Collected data
(** A run of [_consume_grade_change] that does not raise passed the
    checks and took one of the branches above. *)
Lemma step_run_ok (r : ref) (flag : bool) (m : t) (h : ref → GradeChange.t)
    (w' : world) :
  _consume_grade_change r flag (World m h) = (Ok tt, w') ↔
  checks_pass m (h r) ∧ dispatch_ok r (h r) flag (after_checks m (h r)) h w'.
Proof.
  split.
  - intros H. destruct (checks_pass_dec m (h r)) as [Hc|Hc].
    + split; [done|]. rewrite step_checks_pass in H by done.
      by apply dispatch_run_ok.
    + destruct (step_checks_fail r flag m h Hc) as [m' Hm']. congruence.
  - intros [Hc Hd]. rewrite step_checks_pass by done. by apply dispatch_ok_run.
Qed.

(** The heap after [_consume_grade_change], whatever the outcome: at most
    one object of the attempt map has been marked. *)
Lemma step_heap (r : ref) (flag : bool) (m : t) (h : ref → GradeChange.t) :
  heap (_consume_grade_change r flag (World m h)).2 = h ∨
  ∃ d aid earlier,
    flag = true ∧ attempt_id_to_gchange m = Some d ∧ d !! aid = Some earlier ∧
    heap (_consume_grade_change r flag (World m h)).2 = heap_write earlier true h.
Proof.
  destruct (checks_pass_dec m (h r)) as [Hc|Hc].
  2:{ destruct (step_checks_fail r flag m h Hc) as [m' ->]. by left. }
  rewrite step_checks_pass by done.
  assert (attempt_id_to_gchange (after_checks m (h r)) = attempt_id_to_gchange m)
    as <-.
  { unfold after_checks.
    by destruct (opportunity m), (_last_grade_change_time m). }
  generalize (after_checks m (h r)). intros m1.
  unfold dispatch. exec.
  repeat case_decide; simpl; auto.
  destruct (due_time m1) as [t0|]; simpl.
  1: case_bool_decide; simpl; auto.
  all: destruct (GradeChange.attempt_id (h r)) as [aid|]; simpl.
  2,4: destruct (GradeChange.percentage (h r)); simpl; auto.
  all: destruct (attempt_id_to_gchange m1) as [d|] eqn:Hd;
    destruct flag; simpl; rewrite ?Hd; simpl; auto;
    destruct (d !! aid) as [earlier|] eqn:He; simpl; rewrite ?Hd; simpl; auto;
    right; by exists d, aid, earlier.
Qed.
(** The body of [get_products].  [args] are the query parameters.  When the
    pattern is longer than SQLite's limit the statement fails on the first
    row for which [LIKE] is evaluated, if there is one: which rows those are
    is the query planner's choice, and that case is not embedded. *)
Definition get_products_body (args : gmap string string) (st : db)
    : res (list listed_product) :=
  let search := rstrip (lstrip (default "" (args !! "search"))) in
  let low_stock_only :=
    bool_decide (py_lower (default "false" (args !! "low_stock_only")) = "true") in
  if negb (bool_decide (search = ""))
     && (max_like_pattern_length <? utf8_length ("%" +:+ search +:+ "%"))
  then OutOfScope
  else
    let rows := products_with_categories st in
    let rows :=
      if bool_decide (search = "") then rows
      else filter (λ r, matches_search search r = true) rows in
    let rows :=
      if low_stock_only then filter (λ r, is_low_stock r = true) rows
      else rows in
    Ret (order_by_name _ (λ r, pr_name (lp_row r)) rows).

(** [get_products]: GET /api/products. *)
Definition get_products (args : gmap string string) (st : db)
    : option (list listed_product + response) :=
  read_handle "Failed to fetch products: " (get_products_body args st).

(** [get_categories]: GET /api/categories, the rows of
    [SELECT id, name FROM categories ORDER BY name ASC]. *)
Definition get_categories (st : db) : list (Z * string) :=
  order_by_name _ snd (map_to_list (categories st)).

(** [export_pdf]: GET /api/export-pdf.  The rows of its query, the cells of
    the table that is handed to the PDF library, and the colour given to the
    status cell of each data row (the header is row 0). *)
Definition report_rows (st : db) : list report_row :=
  order_by_name _ rr_name (report_columns <$> products_with_categories st).

Definition table_data (st : db) : list (list string) :=
  ["SKU"; "Product Name"; "Category"; "Price"; "Stock"; "Min Level"; "Status"]
  :: ((λ product,
         [rr_sku product; rr_name product; rr_category_name product;
          "$" +:+ format_2f (rr_price product);
          pretty (rr_stock_quantity product);
          pretty (rr_min_stock_level product);
          rr_status product]) <$> report_rows st).

Definition status_colours (st : db) : list (nat * string) :=
  imap (λ i product, (S i, status_colour (rr_status product))) (report_rows st).

End Catalogue.

(** An [ORDER BY] for concrete runs: insertion into an ascending list. *)
Fixpoint insert_asc {A} (key : A → string) (a : A) (l : list A) : list A :=
  match l with
  | [] => [a]
  | b :: l' =>
      if String.leb (key a) (key b) then a :: l
      else b :: insert_asc key a l'
  end.

Definition sort_asc (A : Type) (key : A → string) (l : list A) : list A :=
  foldr (insert_asc key) [] l.

(** ** [init_db] on a database that exists *)

(** A database file with the four tables and no row. *)
Definition no_rows : db :=
  {| categories := ∅; products := ∅; sales := []; stock_logs := [];
     seq_products := 0; seq_sales := 0; seq_stock_logs := 0 |}.

(** [INSERT OR IGNORE INTO categories (name) VALUES (?)]: nothing when the
    name is taken ([name] is [UNIQUE]).  No statement of the program deletes
    a category, so the rowid after the largest that ever existed is the one
    after the largest key.  The record does not keep the AUTOINCREMENT
    counter of the table, which SQLite may advance on an ignored insert as
    well: the key of a new name is that of SQLite when no insert was ignored
    before it, as on [no_rows]; on a database that has all the names, as
    every reachable one has, no name is new. *)
Definition insert_or_ignore_category (st : db) (name : string) : db :=
  if bool_decide (map_Exists (λ _ n, n = name) (categories st)) then st
  else
    {| categories := <[max_key (categories st) + 1 := name]> (categories st);
       products := products st;
       sales := sales st;
       stock_logs := stock_logs st;
       seq_products := seq_products st;
       seq_sales := seq_sales st;
       seq_stock_logs := seq_stock_logs st |}.

(** [init_db()] as every start of the server runs it: the tables and the
    [purchasing_price] column are there ([CREATE TABLE IF NOT EXISTS] and
    the ignored [ALTER TABLE] do nothing), and the sample categories are
    inserted unless present. *)
Definition run_init_db (st : db) : db :=
  foldl insert_or_ignore_category st sample_categories.

(** ** What every stored row satisfies *)

(** No two products share a sku. *)
Definition sku_unique (st : db) : Prop :=
  ∀ pid1 pid2 p1 p2,
    products st !! pid1 = Some p1 → products st !! pid2 = Some p2 →
    p_sku p1 = p_sku p2 → pid1 = pid2.
(** One [gdf_get_results], by what the library answered. *)
Lemma gdf_get_results_cases env lib last_resort pvt :
  let base :=
    map listed (filter (fun r => negb (is_output_audio r)) (answered lib)) in
  let removal := map rc_unlink (file_named (lastAudioResponse pvt)) in
  match last_such is_output_audio (answered lib) with
  | Some audio =>
      exists fd file opening last_resort',
        named_by lib last_resort file last_resort'
        /\ ast_strlen_zero file = false
        /\ (opening = [rc_mkstemps (Some file)]
            \/ opening = [rc_mkstemps None; rc_open file (open_ret lib)])
        /\ gdf_get_results env lib last_resort pvt
           = Some (base ++ [fulfillment_audio file],
                   opening
                   ++ [rc_write fd (df_value audio) (df_valueLen audio);
                       rc_close fd]
                   ++ removal,
                   last_resort', set_lastAudioResponse file pvt)
  | None =>
      match last_such is_fulfillment_text (answered lib) with
      | Some fulfillment =>
          if ast_strlen_zero (df_value fulfillment) then
            gdf_get_results env lib last_resort pvt
            = Some (base, [], last_resort, pvt)
          else
            match config env with
            | Some cfg =>
                exists file opening last_resort',
                  named_by lib last_resort file last_resort'
                  /\ ast_strlen_zero file = false
                  /\ ((exists fd,
                         opening = [rc_mkstemps (Some file); rc_close fd])
                      \/ opening = [rc_mkstemps None])
                  /\ gdf_get_results env lib last_resort pvt
                     = Some (base
                             ++ (if truthy (google_synth_speech_ret lib)
                                 then []
                                 else [fulfillment_audio file]),
                             opening
                             ++ [rc_google_synth_speech (cfg_service_key cfg)
                                   (df_value fulfillment) (language pvt) file]
                             ++ removal,
                             last_resort', set_lastAudioResponse file pvt)
            | None => gdf_get_results env lib last_resort pvt = None
            end
      | None =>
          gdf_get_results env lib last_resort pvt
          = Some (base, [], last_resort, pvt)
      end
  end.
Proof.
  cbn zeta. unfold gdf_get_results.
  destruct (answered_loop lib) as (Hs & Ha & Hf). cbn zeta in Hs, Ha, Hf.
  rewrite Hs, Ha, Hf. clear Hs Ha Hf.
  assert (Hremoval :
            (if negb (ast_strlen_zero (lastAudioResponse pvt))
             then [rc_unlink (lastAudioResponse pvt)] else [])
            = map rc_unlink (file_named (lastAudioResponse pvt))).
  { unfold file_named. destruct (ast_strlen_zero _); reflexivity. }
  destruct (last_such is_output_audio (answered lib)) as [audio|].
  - unfold named_by.
    destruct (mkstemps_ret lib) as [[fd chars]|]; cbv beta iota zeta;
      unfold temporary_name, last_resort_name;
      cbn [append ast_strlen_zero negb]; rewrite Hremoval, <- app_assoc.
    + exists fd. eexists; eexists; eexists.
      split; [split; reflexivity|]. split; [reflexivity|].
      split; [left; reflexivity | reflexivity].
    + exists (open_ret lib). eexists; eexists; eexists.
      split; [split; reflexivity|]. split; [reflexivity|].
      split; [right; reflexivity | reflexivity].
  - destruct (last_such is_fulfillment_text (answered lib)) as [ft|];
      [|reflexivity].
    destruct (ast_strlen_zero (df_value ft)); cbn [negb]; [reflexivity|].
    destruct (config env) as [cfg|]; [|reflexivity].
    unfold named_by.
    destruct (mkstemps_ret lib) as [[fd chars]|]; cbv beta iota zeta;
      unfold temporary_name, last_resort_name;
      cbn [append ast_strlen_zero negb]; rewrite Hremoval, <- app_assoc.
    + eexists; eexists; eexists.
      split; [split; reflexivity|]. split; [reflexivity|].
      split; [left; exists fd; reflexivity|].
      destruct (truthy (google_synth_speech_ret lib));
        rewrite ?app_nil_r; reflexivity.
    + eexists; eexists; eexists.
      split; [split; reflexivity|]. split; [reflexivity|].
      split; [right; reflexivity|].
      destruct (truthy (google_synth_speech_ret lib));
        rewrite ?app_nil_r; reflexivity.
Qed.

WHAT YOU HAVE TO DO. Begin at the line above that has "a category, so" and stop after the line that has "(** ** What every stored row satisfies *)", copying each line exactly and adding nothing else.

WRITTEN REPLY.
    a category, so the rowid after the largest that ever existed is the one
    after the largest key.  The record does not keep the AUTOINCREMENT
    counter of the table, which SQLite may advance on an ignored insert as
    well: the key of a new name is that of SQLite when no insert was ignored
    before it, as on [no_rows]; on a database that has all the names, as
    every reachable one has, no name is new. *)
Definition insert_or_ignore_category (st : db) (name : string) : db :=
  if bool_decide (map_Exists (λ _ n, n = name) (categories st)) then st
  else
    {| categories := <[max_key (categories st) + 1 := name]> (categories st);
       products := products st;
       sales := sales st;
       stock_logs := stock_logs st;
       seq_products := seq_products st;
       seq_sales := seq_sales st;
       seq_stock_logs := seq_stock_logs st |}.

(** [init_db()] as every start of the server runs it: the tables and the
    [purchasing_price] column are there ([CREATE TABLE IF NOT EXISTS] and
    the ignored [ALTER TABLE] do nothing), and the sample categories are
    inserted unless present. *)
Definition run_init_db (st : db) : db :=
  foldl insert_or_ignore_category st sample_categories.

(** ** What every stored row satisfies *)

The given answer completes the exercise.